Each line of the data below that contains "queue" must be copied.

****************

Lemma frames_propagate fuel moves X queue :
  frames h0 X (propagate fuel moves result queue) (keeps X).
Proof.
  revert X queue. induction fuel as [|fuel IH]; intros X [|t queue]; simpl.
  - frames_keeps.
  - by apply frames_lift.
  - frames_keeps.
  - apply frames_keeps_bind; [|intros; apply IH].
    apply frames_for_each. intros. apply frames_visit.
Qed.

Lemma frames_subtract_one X : frames h0 X (subtract_one result) (keeps X).
Proof.
  unfold subtract_one.
  apply frames_keeps_bind; [apply frames_load|]. intros a X1.
  eapply frames_bind; [apply frames_alloc|]. intros tmp X2 (_ & _ & HX2).
  apply frames_keeps_sub; [done|]. frames_keeps.
Qed.

Lemma frames_is_valid_cell X point : frames h0 X (is_valid_cell result point) (keeps X).
Proof. unfold is_valid_cell. frames_keeps. Qed.

Lemma frames_mark X u p : frames h0 X (mark result u p) (keeps X).
Proof. unfold mark. frames_keeps. Qed.

Lemma frames_relax X t queue move : frames h0 X (relax result t queue move) (keeps X).
Proof.
  unfold relax. cbv zeta.
  apply frames_keeps_bind; [apply frames_is_valid_cell|]. intros. frames_keeps.
Qed.

Lemma frames_expand fuel moves X queue :
  frames h0 X (expand fuel moves result queue) (keeps X).
Proof.
  revert X queue. induction fuel as [|fuel IH]; intros X [|t queue]; simpl.
  - frames_keeps.
  - by apply frames_lift.
  - frames_keeps.
  - apply frames_keeps_bind; [|intros; apply IH].
    apply frames_for_each. intros. apply frames_relax.
Qed.

Lemma frames_clear_inf X u p : frames h0 X (clear_inf result u p) (keeps X).
Proof. unfold clear_inf. frames_keeps. Qed.

Lemma frames_closed_form X dist_fn goal scaling_factor u p :
  frames h0 X (closed_form result dist_fn goal scaling_factor u p) (keeps X).
Proof. unfold closed_form. frames_keeps. Qed.

Lemma frames_square X scaling_factor u p :
  frames h0 X (square result scaling_factor u p) (keeps X).
Proof. unfold square. frames_keeps. Qed.

Lemma frames_repel X influence_distance scaling_factor u p :
  frames h0 X (repel result influence_distance scaling_factor u p) (keeps X).
Proof. unfold repel. cbv zeta. frames_keeps. Qed.

End Owned.

(** The extractors only read. *)

Lemma frames_potential_diff h0 X total_potential current diffs move :
  frames h0 X (potential_diff total_potential current diffs move) (keeps X).
Proof. unfold potential_diff. frames_keeps. Qed.

Lemma frames_gradient_descent_step h0 X total_potential current connectivity :
  frames h0 X (gradient_descent_step total_potential current connectivity) (keeps X).
Proof.
  unfold gradient_descent_step. cbv zeta. frames_keeps.
Qed.

Lemma frames_iterate h0 iters total_potential goal connectivity X current rows cols :
  frames h0 X (iterate iters total_potential goal connectivity current rows cols) (keeps X).
Proof.
  revert X current rows cols. induction iters as [|iters IH]; intros X current rows cols; simpl.
  - frames_keeps.
  - destruct ((current.1 =? goal.1) && (current.2 =? goal.2)); [frames_keeps|].
    apply frames_keeps_bind; [apply frames_gradient_descent_step|]. intros. apply IH.
Qed.

Lemma frames_scan_move h0 X wavefront_map current st move :
  frames h0 X (scan_move wavefront_map current st move) (keeps X).
Proof. unfold scan_move. cbv zeta. frames_keeps. Qed.

Lemma frames_descend h0 fuel wavefront_map goal moves X current rows cols :
  frames h0 X (descend fuel wavefront_map goal moves current rows cols) (keeps X).
Proof.
  revert X current rows cols. induction fuel as [|fuel IH]; intros X current rows cols; simpl.
  - destruct (negb _ || negb _); [by apply frames_lift|frames_keeps].
  - destruct (negb _ || negb _); [|frames_keeps].
    apply frames_keeps_bind; [apply frames_get|]. intros best_value X1.
    apply frames_keeps_bind; [apply frames_for_each; intros; apply frames_scan_move|].
    intros st X2. cbv zeta. destruct (cell_eqb _ _); [frames_keeps|apply IH].
Qed.

(** What a call may do to the store [h] it starts from: every array of [h]
    is still there, unchanged, when the call ends, however it ends; and the
    arrays it returns, [returned a], are pairwise distinct locations that [h]
    did not hold. *)
Definition pure_call {A} (m : heapM A) (returned : A -> list nat) : Prop :=
  forall h,
    h ⊆ (m h).2
    /\ forall a, (m h).1 = Ok a ->
         NoDup (returned a)
         /\ Forall (fun l => (l ∉ dom h) /\ l ∈ dom (m h).2) (returned a).

Lemma pure_call_keeps {A} (m : heapM A) :
  (forall h0 X, frames h0 X m (keeps X)) -> pure_call m (fun _ => []).
Proof.
  intros Hm h. destruct (Hm h (dom h) h) as [Hsub _]; [done..|].
  split; [done|]. intros a _. split; constructor.
Qed.

Lemma pure_call_fresh (m : heapM nat) :
  (forall h0, frames h0 (dom h0) m (fresh_for (dom h0))) -> pure_call m (fun r => [r]).
Proof.
  intros Hm h. destruct (Hm h h) as [Hsub Hpost]; [done..|].
  split; [done|]. intros r Hr. destruct (Hpost r Hr) as (X' & HX' & Hnew & Hin & _).
  split; [apply NoDup_singleton|]. apply Forall_singleton. split; [done|]. by apply HX'.
Qed.

Lemma frames_compute_obstacle_distance h0 fuel grid_map connectivity :
  frames h0 (dom h0) (compute_obstacle_distance fuel grid_map connectivity)
    (fresh_for (dom h0)).
Proof.
  unfold compute_obstacle_distance.
  eapply frames_bind; [apply frames_copy|]. intros copied X1 (Hc & _ & HX1).
  eapply frames_bind; [apply frames_copy|]. intros result X2 (Hr & Hin & HX2).
  assert (Hnew : result ∉ dom h0) by (intros ?; apply Hr; by apply HX1).
  eapply frames_bind; [apply frames_indices|]. intros cells X3 HX3.
  eapply frames_bind; [apply frames_for_each; intros; by apply frames_seed|].
  intros queue X4 HX4.
  eapply frames_bind; [apply (frames_lift h0 X4 _ (keeps X4)); intros; by unfold keeps|].
  intros moves X5 HX5.
  eapply frames_bind; [by apply frames_propagate|]. intros [] X6 HX6.
  eapply frames_bind; [by apply frames_subtract_one|]. intros [] X7 HX7.
  apply frames_ret. unfold keeps, fresh_for in *. set_solver.
Qed.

****************

§ **Answer**:
Lemma frames_propagate fuel moves X queue :
  frames h0 X (propagate fuel moves result queue) (keeps X).
  revert X queue. induction fuel as [|fuel IH]; intros X [|t queue]; simpl.
Lemma frames_relax X t queue move : frames h0 X (relax result t queue move) (keeps X).
Lemma frames_expand fuel moves X queue :
  frames h0 X (expand fuel moves result queue) (keeps X).
  revert X queue. induction fuel as [|fuel IH]; intros X [|t queue]; simpl.
  intros queue X4 HX4.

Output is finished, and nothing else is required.